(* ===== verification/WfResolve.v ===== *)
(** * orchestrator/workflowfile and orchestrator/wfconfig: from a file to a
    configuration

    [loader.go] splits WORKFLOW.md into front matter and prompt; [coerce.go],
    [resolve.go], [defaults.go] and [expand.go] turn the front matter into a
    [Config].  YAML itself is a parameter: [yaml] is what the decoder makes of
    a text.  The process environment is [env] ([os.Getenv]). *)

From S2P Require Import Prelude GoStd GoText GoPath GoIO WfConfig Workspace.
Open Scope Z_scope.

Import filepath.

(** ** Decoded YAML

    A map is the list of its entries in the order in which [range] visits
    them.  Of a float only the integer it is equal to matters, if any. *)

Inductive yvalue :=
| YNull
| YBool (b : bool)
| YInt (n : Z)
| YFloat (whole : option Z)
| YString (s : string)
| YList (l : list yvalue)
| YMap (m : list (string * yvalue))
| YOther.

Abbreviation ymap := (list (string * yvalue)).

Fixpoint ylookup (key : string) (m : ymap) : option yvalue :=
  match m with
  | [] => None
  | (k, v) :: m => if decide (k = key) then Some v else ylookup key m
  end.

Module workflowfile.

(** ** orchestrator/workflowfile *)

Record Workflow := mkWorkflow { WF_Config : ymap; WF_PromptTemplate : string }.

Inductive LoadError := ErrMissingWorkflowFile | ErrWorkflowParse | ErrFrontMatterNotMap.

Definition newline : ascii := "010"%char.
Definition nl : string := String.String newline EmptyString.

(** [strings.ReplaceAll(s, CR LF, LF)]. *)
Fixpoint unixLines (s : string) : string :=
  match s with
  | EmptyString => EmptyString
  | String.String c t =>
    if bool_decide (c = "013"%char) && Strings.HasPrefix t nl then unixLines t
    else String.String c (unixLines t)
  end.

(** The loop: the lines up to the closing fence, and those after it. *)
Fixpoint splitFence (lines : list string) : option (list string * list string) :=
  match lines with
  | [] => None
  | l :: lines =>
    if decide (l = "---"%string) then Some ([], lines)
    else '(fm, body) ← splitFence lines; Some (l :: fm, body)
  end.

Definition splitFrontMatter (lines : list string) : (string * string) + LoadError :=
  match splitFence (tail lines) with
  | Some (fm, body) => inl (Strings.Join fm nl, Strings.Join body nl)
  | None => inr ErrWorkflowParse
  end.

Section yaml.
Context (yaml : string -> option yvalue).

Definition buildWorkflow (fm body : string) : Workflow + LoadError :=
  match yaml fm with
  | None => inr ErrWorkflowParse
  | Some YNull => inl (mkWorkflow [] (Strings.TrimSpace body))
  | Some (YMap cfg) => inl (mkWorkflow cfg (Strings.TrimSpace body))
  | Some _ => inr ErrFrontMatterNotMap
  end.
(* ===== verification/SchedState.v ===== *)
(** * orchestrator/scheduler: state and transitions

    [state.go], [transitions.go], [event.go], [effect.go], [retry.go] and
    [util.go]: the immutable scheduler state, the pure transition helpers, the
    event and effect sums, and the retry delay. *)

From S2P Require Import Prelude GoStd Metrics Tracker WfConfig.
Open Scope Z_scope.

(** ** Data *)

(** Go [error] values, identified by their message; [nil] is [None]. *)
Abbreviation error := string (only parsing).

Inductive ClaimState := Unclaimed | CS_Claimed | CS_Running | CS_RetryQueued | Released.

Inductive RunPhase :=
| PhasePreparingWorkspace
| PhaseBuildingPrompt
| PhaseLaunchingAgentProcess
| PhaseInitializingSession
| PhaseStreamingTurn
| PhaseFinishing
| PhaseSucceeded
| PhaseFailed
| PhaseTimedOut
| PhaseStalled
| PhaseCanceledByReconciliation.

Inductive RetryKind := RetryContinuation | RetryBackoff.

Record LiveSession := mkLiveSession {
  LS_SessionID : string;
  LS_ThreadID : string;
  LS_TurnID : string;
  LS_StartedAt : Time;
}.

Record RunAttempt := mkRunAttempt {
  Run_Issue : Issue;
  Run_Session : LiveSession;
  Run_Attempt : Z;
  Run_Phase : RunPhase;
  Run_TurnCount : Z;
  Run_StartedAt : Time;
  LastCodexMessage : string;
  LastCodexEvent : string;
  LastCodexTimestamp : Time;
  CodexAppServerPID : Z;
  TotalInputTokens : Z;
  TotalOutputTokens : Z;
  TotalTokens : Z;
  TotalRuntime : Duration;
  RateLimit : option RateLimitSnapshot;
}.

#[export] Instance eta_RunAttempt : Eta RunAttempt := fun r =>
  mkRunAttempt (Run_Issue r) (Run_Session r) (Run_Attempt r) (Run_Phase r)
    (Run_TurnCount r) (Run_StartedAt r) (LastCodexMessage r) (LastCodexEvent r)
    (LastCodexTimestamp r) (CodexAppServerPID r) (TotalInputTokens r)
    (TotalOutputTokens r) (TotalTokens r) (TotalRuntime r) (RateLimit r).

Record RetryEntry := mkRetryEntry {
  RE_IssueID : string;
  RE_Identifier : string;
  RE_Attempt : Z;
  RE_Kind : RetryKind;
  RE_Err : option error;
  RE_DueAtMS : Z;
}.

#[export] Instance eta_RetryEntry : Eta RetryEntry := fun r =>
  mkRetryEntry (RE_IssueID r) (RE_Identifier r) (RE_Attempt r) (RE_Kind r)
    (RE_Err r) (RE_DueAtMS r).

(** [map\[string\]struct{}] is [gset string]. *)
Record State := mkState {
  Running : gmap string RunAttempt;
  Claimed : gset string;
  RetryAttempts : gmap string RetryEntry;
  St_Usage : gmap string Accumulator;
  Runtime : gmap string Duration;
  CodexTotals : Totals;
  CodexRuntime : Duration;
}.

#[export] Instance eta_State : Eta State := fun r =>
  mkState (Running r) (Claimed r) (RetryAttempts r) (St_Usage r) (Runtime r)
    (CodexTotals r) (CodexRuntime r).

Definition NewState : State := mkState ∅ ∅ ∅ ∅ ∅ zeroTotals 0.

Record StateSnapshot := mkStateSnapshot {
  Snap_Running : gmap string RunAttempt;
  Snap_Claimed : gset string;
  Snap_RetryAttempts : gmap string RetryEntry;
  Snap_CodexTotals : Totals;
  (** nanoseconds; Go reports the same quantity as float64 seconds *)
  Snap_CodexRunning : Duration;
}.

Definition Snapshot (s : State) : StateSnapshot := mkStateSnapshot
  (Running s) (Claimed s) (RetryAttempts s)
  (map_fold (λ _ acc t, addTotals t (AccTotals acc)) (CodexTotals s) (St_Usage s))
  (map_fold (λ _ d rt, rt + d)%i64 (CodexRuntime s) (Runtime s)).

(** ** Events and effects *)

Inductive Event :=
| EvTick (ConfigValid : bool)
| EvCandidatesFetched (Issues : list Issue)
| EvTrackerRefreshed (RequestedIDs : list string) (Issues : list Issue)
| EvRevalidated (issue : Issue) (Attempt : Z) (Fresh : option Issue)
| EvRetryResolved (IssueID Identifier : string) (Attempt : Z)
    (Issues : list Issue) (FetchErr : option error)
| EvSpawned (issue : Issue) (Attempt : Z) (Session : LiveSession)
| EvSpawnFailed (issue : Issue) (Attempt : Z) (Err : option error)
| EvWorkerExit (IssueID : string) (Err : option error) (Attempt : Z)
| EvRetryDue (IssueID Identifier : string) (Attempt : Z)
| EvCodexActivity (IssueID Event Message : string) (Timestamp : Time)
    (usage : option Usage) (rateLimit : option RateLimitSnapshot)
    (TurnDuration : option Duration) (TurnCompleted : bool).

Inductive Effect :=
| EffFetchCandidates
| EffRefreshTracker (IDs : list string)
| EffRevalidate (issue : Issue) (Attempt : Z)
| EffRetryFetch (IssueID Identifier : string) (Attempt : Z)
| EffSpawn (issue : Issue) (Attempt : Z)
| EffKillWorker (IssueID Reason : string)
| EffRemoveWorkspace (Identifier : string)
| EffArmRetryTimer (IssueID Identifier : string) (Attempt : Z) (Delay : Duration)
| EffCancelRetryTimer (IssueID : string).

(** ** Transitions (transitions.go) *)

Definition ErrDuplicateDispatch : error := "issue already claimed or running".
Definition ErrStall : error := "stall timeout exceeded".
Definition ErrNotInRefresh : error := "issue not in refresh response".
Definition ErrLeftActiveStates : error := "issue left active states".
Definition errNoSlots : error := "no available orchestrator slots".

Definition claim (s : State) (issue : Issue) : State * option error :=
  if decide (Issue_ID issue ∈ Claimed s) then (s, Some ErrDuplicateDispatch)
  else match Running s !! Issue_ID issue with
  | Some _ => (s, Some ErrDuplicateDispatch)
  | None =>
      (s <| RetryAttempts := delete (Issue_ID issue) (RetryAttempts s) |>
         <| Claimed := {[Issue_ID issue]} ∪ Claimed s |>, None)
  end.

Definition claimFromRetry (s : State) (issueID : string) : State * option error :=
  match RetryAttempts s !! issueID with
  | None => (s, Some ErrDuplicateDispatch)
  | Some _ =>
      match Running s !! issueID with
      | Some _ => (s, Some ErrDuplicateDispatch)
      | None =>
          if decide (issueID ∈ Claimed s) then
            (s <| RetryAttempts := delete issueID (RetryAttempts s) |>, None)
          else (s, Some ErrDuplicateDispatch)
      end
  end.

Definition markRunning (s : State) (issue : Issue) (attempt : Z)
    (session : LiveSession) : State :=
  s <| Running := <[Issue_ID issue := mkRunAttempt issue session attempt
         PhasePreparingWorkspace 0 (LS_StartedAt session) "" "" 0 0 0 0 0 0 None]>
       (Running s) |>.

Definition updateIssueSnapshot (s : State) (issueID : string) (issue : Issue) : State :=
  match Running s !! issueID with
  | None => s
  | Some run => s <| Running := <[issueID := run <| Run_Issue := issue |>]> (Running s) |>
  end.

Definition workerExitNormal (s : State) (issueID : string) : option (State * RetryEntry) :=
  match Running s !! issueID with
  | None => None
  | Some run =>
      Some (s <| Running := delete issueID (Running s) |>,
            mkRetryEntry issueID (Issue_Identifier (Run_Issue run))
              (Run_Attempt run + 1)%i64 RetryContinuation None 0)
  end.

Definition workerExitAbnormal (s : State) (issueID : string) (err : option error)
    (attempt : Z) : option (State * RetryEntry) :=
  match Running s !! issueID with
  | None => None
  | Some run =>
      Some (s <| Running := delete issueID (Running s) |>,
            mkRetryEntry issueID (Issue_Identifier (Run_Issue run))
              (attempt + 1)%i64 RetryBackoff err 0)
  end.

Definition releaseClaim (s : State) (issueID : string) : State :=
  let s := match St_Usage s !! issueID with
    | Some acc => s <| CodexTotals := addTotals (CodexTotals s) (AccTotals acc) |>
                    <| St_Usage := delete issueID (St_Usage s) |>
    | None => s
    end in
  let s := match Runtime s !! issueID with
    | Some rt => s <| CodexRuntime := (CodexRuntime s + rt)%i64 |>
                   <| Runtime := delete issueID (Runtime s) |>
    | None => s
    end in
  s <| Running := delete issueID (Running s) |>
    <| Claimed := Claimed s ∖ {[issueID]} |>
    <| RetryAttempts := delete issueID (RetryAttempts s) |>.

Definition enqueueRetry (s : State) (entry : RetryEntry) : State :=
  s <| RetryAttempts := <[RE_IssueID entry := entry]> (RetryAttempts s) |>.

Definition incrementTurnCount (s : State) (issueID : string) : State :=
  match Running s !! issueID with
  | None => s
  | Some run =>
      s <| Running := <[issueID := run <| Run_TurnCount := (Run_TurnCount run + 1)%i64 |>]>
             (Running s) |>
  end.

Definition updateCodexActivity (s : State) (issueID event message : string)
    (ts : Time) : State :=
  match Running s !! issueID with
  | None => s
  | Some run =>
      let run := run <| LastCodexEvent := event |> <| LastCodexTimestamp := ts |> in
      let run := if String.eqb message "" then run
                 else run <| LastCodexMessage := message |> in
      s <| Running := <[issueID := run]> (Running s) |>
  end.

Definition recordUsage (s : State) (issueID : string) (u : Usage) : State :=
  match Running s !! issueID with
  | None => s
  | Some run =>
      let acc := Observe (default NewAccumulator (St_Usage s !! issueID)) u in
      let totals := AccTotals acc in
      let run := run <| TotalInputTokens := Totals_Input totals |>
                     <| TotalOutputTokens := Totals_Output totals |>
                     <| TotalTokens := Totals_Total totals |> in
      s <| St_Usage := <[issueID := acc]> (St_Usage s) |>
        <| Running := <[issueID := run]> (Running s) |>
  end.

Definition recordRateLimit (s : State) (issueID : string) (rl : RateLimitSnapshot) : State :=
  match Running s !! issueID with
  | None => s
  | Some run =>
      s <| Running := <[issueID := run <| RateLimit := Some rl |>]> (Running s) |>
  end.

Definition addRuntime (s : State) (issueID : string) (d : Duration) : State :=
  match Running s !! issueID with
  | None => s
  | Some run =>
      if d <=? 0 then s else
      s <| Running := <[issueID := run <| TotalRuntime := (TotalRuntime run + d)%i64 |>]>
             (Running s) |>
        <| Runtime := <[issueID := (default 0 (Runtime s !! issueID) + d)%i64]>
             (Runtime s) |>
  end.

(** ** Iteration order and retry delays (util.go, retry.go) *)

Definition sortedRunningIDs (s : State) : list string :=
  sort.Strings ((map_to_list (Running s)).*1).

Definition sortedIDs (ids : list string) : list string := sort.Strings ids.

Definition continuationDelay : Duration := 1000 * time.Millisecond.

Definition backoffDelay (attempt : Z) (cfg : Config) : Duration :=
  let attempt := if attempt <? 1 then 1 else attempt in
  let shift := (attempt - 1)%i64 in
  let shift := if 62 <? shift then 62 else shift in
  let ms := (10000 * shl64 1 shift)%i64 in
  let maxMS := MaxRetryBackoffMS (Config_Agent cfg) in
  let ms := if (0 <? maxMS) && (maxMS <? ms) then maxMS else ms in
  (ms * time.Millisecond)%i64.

DIRECTIONS
Print exactly the lines of the listing above starting at the line containing "RE_IssueID : string;" and ending at the line containing "(map_fold (λ _ acc", both included.

RESULT FOR THIS TASK
  RE_IssueID : string;
  RE_Identifier : string;
  RE_Attempt : Z;
  RE_Kind : RetryKind;
  RE_Err : option error;
  RE_DueAtMS : Z;
}.

#[export] Instance eta_RetryEntry : Eta RetryEntry := fun r =>
  mkRetryEntry (RE_IssueID r) (RE_Identifier r) (RE_Attempt r) (RE_Kind r)
    (RE_Err r) (RE_DueAtMS r).

(** [map\[string\]struct{}] is [gset string]. *)
Record State := mkState {
  Running : gmap string RunAttempt;
  Claimed : gset string;
  RetryAttempts : gmap string RetryEntry;
  St_Usage : gmap string Accumulator;
  Runtime : gmap string Duration;
  CodexTotals : Totals;
  CodexRuntime : Duration;
}.

#[export] Instance eta_State : Eta State := fun r =>
  mkState (Running r) (Claimed r) (RetryAttempts r) (St_Usage r) (Runtime r)
    (CodexTotals r) (CodexRuntime r).

Definition NewState : State := mkState ∅ ∅ ∅ ∅ ∅ zeroTotals 0.

Record StateSnapshot := mkStateSnapshot {
  Snap_Running : gmap string RunAttempt;
  Snap_Claimed : gset string;
  Snap_RetryAttempts : gmap string RetryEntry;
  Snap_CodexTotals : Totals;
  (** nanoseconds; Go reports the same quantity as float64 seconds *)
  Snap_CodexRunning : Duration;
}.

Definition Snapshot (s : State) : StateSnapshot := mkStateSnapshot
  (Running s) (Claimed s) (RetryAttempts s)
  (map_fold (λ _ acc t, addTotals t (AccTotals acc)) (CodexTotals s) (St_Usage s))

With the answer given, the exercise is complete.